═════ Dataset excerpts ═════

(* ===== verification/DnsAnswer.v ===== *)
(** * DNS answers ([network-stack/src/dns/records.rs], [decode_dns_answer], and [dns/negative.rs])

    The decoder is split at its phases: header and question, the resource records one by one, the alias
    chain, the terminal values, and the negative proof.  The loops carry fuel; running out of it would
    be [Panic], which the theorems exclude. *)

From S2P Require Import Prelude Text DnsName DnsWire.

(** ** The code *)

Inductive DnsNegativeKind : Type := NegNameError | NegNoData.
#[export] Instance DnsNegativeKind_eq_dec : EqDecision DnsNegativeKind.
Proof. solve_decision. Defined.

Record DnsSoa := {
  soa_owner : DnsRecordName;
  soa_primary : DnsRecordName;
  soa_mailbox : DnsRecordName;
  soa_serial : Z;
  soa_refresh : Z;
  soa_retry : Z;
  soa_expire : Z;
  soa_minimum : Z;
  soa_ttl : Z;
}.
#[export] Instance DnsSoa_eq_dec : EqDecision DnsSoa.
Proof. unfold DnsRecordName in *. solve_decision. Defined.

Definition normalize_ttl (ttl : Z) : Z := if negb (Z.land ttl 2147483648 =? 0) then 0 else ttl.

Definition DnsSoa_decode (packet : list Z) (owner : DnsRecordName) (ttl : Z) (start end_ : nat)
    : result DnsError DnsSoa :=
  let? (primary, next) := decode_record_name packet start end_ in
  let? (mailbox, next) := decode_record_name packet next end_ in
  if negb (bool_decide (checked_add next 20 = Some end_)) then Err InvalidRecordLength else
  let? minimum := dns_read_u32 packet (next + 16) in
  let? serial := dns_read_u32 packet (next + 0) in
  let? refresh := dns_read_u32 packet (next + 4) in
  let? retry := dns_read_u32 packet (next + 8) in
  let? expire := dns_read_u32 packet (next + 12) in
  Ok {| soa_owner := owner; soa_primary := primary; soa_mailbox := mailbox; soa_serial := serial;
        soa_refresh := refresh; soa_retry := retry; soa_expire := expire; soa_minimum := minimum;
        soa_ttl := Z.min ttl (normalize_ttl minimum) |}.

Definition soa_with_ttl (s : DnsSoa) (ttl : Z) : DnsSoa :=
  {| soa_owner := soa_owner s; soa_primary := soa_primary s; soa_mailbox := soa_mailbox s;
     soa_serial := soa_serial s; soa_refresh := soa_refresh s; soa_retry := soa_retry s;
     soa_expire := soa_expire s; soa_minimum := soa_minimum s; soa_ttl := ttl |}.

Record DnsNegative := {
  neg_kind : DnsNegativeKind;
  neg_soa : option DnsSoa;
}.
#[export] Instance DnsNegative_eq_dec : EqDecision DnsNegative.
Proof. solve_decision. Defined.

Definition DnsNegative_error (self : DnsNegative) : DnsError :=
  match neg_kind self with NegNameError => Response NameError | NegNoData => NoData end.

(** The loop of [covers]: [offset] moves from label to label of [name]. *)
Fixpoint covers_loop (fuel : nat) (zone name : DnsRecordName) (offset : nat) : result DnsError bool :=
  match fuel with
  | O => Panic
  | S fuel =>
      let? suffix := slice name offset (length name) in
      if bool_decide (suffix = zone) then Ok true else
      let? len := idx name offset in
      if len =? 0 then Ok false else
      covers_loop fuel zone name (offset + (1 + Z.to_nat len))
  end.

Definition covers (zone name : DnsRecordName) : result DnsError bool :=
  covers_loop (S (length name)) zone name 0.

Fixpoint covering (soas : list DnsSoa) (name : DnsRecordName) : result DnsError (list DnsSoa) :=
  match soas with
  | [] => Ok []
  | soa :: soas =>
      let? c := covers (soa_owner soa) name in
      let? rest := covering soas name in
      Ok (if c then soa :: rest else rest)
  end.

(** [max_by_key]: the last of the longest. *)
Definition longest_owner (soas : list DnsSoa) : option DnsSoa :=
  fold_left (fun best soa =>
    match best with
    | None => Some soa
    | Some b => if (length (soa_owner b) <=? length (soa_owner soa))%nat then Some soa else Some b
    end) soas None.

(** The loop of [closest] over the SOAs of the chosen zone. *)
Fixpoint merge_soas (found : DnsSoa) (soas : list DnsSoa) : result DnsError DnsSoa :=
  match soas with
  | [] => Ok found
  | soa :: soas =>
      let ttl := Z.min (soa_ttl found) (soa_ttl soa) in
      let found := soa_with_ttl found (soa_ttl soa) in
      if negb (bool_decide (found = soa)) then Err InvalidHeader else
      merge_soas (soa_with_ttl found ttl) soas
  end.

Definition closest (soas : list DnsSoa) (name : DnsRecordName) : result DnsError (option DnsSoa) :=
  let? cs := covering soas name in
  match longest_owner cs with
  | None => Ok None
  | Some found =>
      let? found := merge_soas found (List.filter (fun s => bool_decide (soa_owner s = soa_owner found)) soas) in
      Ok (Some found)
  end.

Inductive DnsRecordValue : Type :=
  | Ipv4 (address : list Z)
  | Ipv6 (address : list Z)
  | Name (name : DnsRecordName)
  | Rdata (data : list Z).
#[export] Instance DnsRecordValue_eq_dec : EqDecision DnsRecordValue.
Proof. unfold DnsRecordName in *. solve_decision. Defined.

Record DnsRecordSet := {
  rs_question : DnsRecordName;
  rs_kind : DnsRecordType;
  rs_canonical_name : DnsRecordName;
  rs_values : list DnsRecordValue;
  rs_aliases : list DnsRecordName;
  rs_ttl_seconds : Z;
  rs_negative : option DnsNegative;
}.

(** [DnsRecordSet::ipv4]. *)
Definition DnsRecordSet_ipv4 (name : DnsName) (address : list Z) (ttl : Z) : DnsRecordSet :=
  let question := DnsRecordName_from name in
  {| rs_question := question; rs_kind := A; rs_canonical_name := question; rs_values := [Ipv4 address];
     rs_aliases := []; rs_ttl_seconds := normalize_ttl ttl; rs_negative := None |}.

(** The loop of [follow_answer] over the aliases of the next answer. *)
Fixpoint join_aliases (aliases names : list DnsRecordName) : result DnsError (list DnsRecordName) :=
  match names with
  | [] => Ok aliases
  | name :: names =>
      if bool_decide (name ∈ aliases) then Err AliasLoop else join_aliases (aliases ++ [name]) names
  end.

Definition follow_answer (self answer : DnsRecordSet) (elapsed_ms : Z) : result DnsError DnsRecordSet :=
  if negb (bool_decide (rs_values self = [])) || negb (bool_decide (rs_negative self = None))
     || bool_decide (rs_canonical_name self = rs_question self)
     || negb (bool_decide (rs_canonical_name self = rs_question answer))
     || negb (bool_decide (rs_kind self = rs_kind answer))
  then Err QuestionMismatch else
  let? aliases := join_aliases (rs_aliases self) (rs_aliases answer) in
  if bool_decide (rs_canonical_name answer ∈ aliases) then Err AliasLoop else
  if (DNS_MAX_ALIAS_DEPTH <? length aliases)%nat then Err AliasDepth else
  let remaining := saturating_sub (rs_ttl_seconds self * 1000) elapsed_ms / 1000 in
  Ok {| rs_question := rs_question self; rs_kind := rs_kind answer;
        rs_canonical_name := rs_canonical_name answer; rs_values := rs_values answer; rs_aliases := aliases;
        rs_ttl_seconds := Z.min (rs_ttl_seconds answer) (wrap32 remaining); rs_negative := rs_negative answer |}.

Inductive RecordData : Type :=
  | Value (kind : DnsRecordType) (value : DnsRecordValue)
  | Alias (target : DnsRecordName)
  | Other (record_type : Z).

Record DnsRecord := {
  rec_owner : DnsRecordName;
  rec_data : RecordData;
  rec_ttl : Z;
}.

(** The question: the name read, the offset behind it and the flags. *)
Definition decode_question (packet : list Z) (transaction_id : Z) (expected_name : DnsRecordName)
    (kind : DnsRecordType) : result DnsError (DnsRecordName * nat * Z) :=
  if DNS_MAX_WIRE_MESSAGE_LEN <? Z.of_nat (length packet) then Err MessageTooLarge else
  if (length packet <? DNS_HEADER_LEN)%nat then Err Truncated else
  let? id := dns_read_u16 packet 0 in
  if negb (id =? transaction_id) then Err TransactionMismatch else
  let? flags := dns_read_u16 packet 2 in
  if (Z.land flags 32768 =? 0) || negb (Z.land flags 30784 =? 0) then Err InvalidHeader else
  let? questions := dns_read_u16 packet 4 in
  if negb (questions =? 1) then Err QuestionMismatch else
  let? (question, offset) := decode_record_name packet DNS_HEADER_LEN (length packet) in
  if negb (bool_decide (question = expected_name)) then Err QuestionMismatch else
  let? type := dns_read_u16 packet offset in
  if negb (type =? record_type_u16 kind) then Err QuestionMismatch else
  let? class := dns_read_u16 packet (offset + 2) in
  if negb (class =? 1) then Err QuestionMismatch else
  Ok (question, (offset + 4)%nat, flags).

(** [while option < data.len()]. *)
Fixpoint option_loop (fuel : nat) (data : list Z) (option : nat) : result DnsError unit :=
  match fuel with
  | O => Panic
  | S fuel =>
      if (option <? length data)%nat then
        let? len := dns_read_u16 data (option + 2) in
        match (match checked_add option 4 with Some n => checked_add n (Z.to_nat len) | None => None end) with
        | Some n => if (n <=? length data)%nat then option_loop fuel data n else Err InvalidRecordLength
        | None => Err InvalidRecordLength
        end
      else Ok tt
  end.

(** The OPT record: the new [opt_seen]. *)
Definition decode_opt (opt_seen : bool) (index authority_end : nat) (owner : DnsRecordName)
    (raw_ttl flags : Z) (data : list Z) : result DnsError bool :=
  if opt_seen || (index <? authority_end)%nat || negb (bool_decide (owner = [0])) then Err InvalidHeader else
  let code := Z.lor (Z.shiftl (Z.shiftr raw_ttl 24) 4) (Z.land flags 15) in
  if 15 <? code then Err (UnsupportedExtendedResponseCode code) else
  let? _ := option_loop (S (length data)) data 0 in
  Ok true.

(** The character strings of a TXT record. *)
Fixpoint txt_loop (fuel : nat) (data : list Z) (next : nat) : result DnsError unit :=
  match fuel with
  | O => Panic
  | S fuel =>
      if (next <? length data)%nat then
        let? len := idx data next in
        let next := (next + (1 + Z.to_nat len))%nat in
        if (length data <? next)%nat then Err InvalidRecordLength else txt_loop fuel data next
      else Ok tt
  end.

Definition soa_rdata (soa : DnsSoa) : list Z :=
  soa_primary soa ++ soa_mailbox soa ++
  concat (map u32_to_be [soa_serial soa; soa_refresh soa; soa_retry soa; soa_expire soa; soa_minimum soa]).

(** The arms that read a target name: NS, CNAME and PTR. *)
Definition decode_name_data (packet : list Z) (record_type : Z) (start end_ : nat) : result DnsError RecordData :=
  let? (target, consumed) := decode_record_name packet start end_ in
  if negb (consumed =? end_)%nat then Err InvalidRecordLength else
  if record_type =? 5 then Ok (Alias target)
  else Ok (Value (if record_type =? 2 then Ns else Ptr) (Name target)).

(** MX and SRV: fixed fields followed by a name. *)
Definition decode_prefixed_data (packet : list Z) (record_type : Z) (start end_ : nat) (data : list Z)
    : result DnsError RecordData :=
  let prefix := if record_type =? 15 then 2%nat else 6%nat in
  if (length data <? prefix + 1)%nat then Err InvalidRecordLength else
  let? (target, consumed) := decode_record_name packet (start + prefix) end_ in
  if negb (consumed =? end_)%nat then Err InvalidRecordLength else
  let? fixed := slice data 0 prefix in
  Ok (Value (if record_type =? 15 then Mx else Srv) (Rdata (fixed ++ target))).

Definition decode_txt_data (data : list Z) : result DnsError RecordData :=
  if bool_decide (data = []) then Err InvalidRecordLength else
  let? _ := txt_loop (S (length data)) data 0 in
  Ok (Value Txt (Rdata data)).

═════

- Goal of the exercise
Using the entries above, give again exactly the lines from the line holding "Ipv4 (address : list Z)" through the line holding "rs_aliases := [];". Include both end lines and nothing else.

- Output of the exercise
  | Ipv4 (address : list Z)
  | Ipv6 (address : list Z)
  | Name (name : DnsRecordName)
  | Rdata (data : list Z).
#[export] Instance DnsRecordValue_eq_dec : EqDecision DnsRecordValue.
Proof. unfold DnsRecordName in *. solve_decision. Defined.

Record DnsRecordSet := {
  rs_question : DnsRecordName;
  rs_kind : DnsRecordType;
  rs_canonical_name : DnsRecordName;
  rs_values : list DnsRecordValue;
  rs_aliases : list DnsRecordName;
  rs_ttl_seconds : Z;
  rs_negative : option DnsNegative;
}.

(** [DnsRecordSet::ipv4]. *)
Definition DnsRecordSet_ipv4 (name : DnsName) (address : list Z) (ttl : Z) : DnsRecordSet :=
  let question := DnsRecordName_from name in
  {| rs_question := question; rs_kind := A; rs_canonical_name := question; rs_values := [Ipv4 address];
     rs_aliases := []; rs_ttl_seconds := normalize_ttl ttl; rs_negative := None |}.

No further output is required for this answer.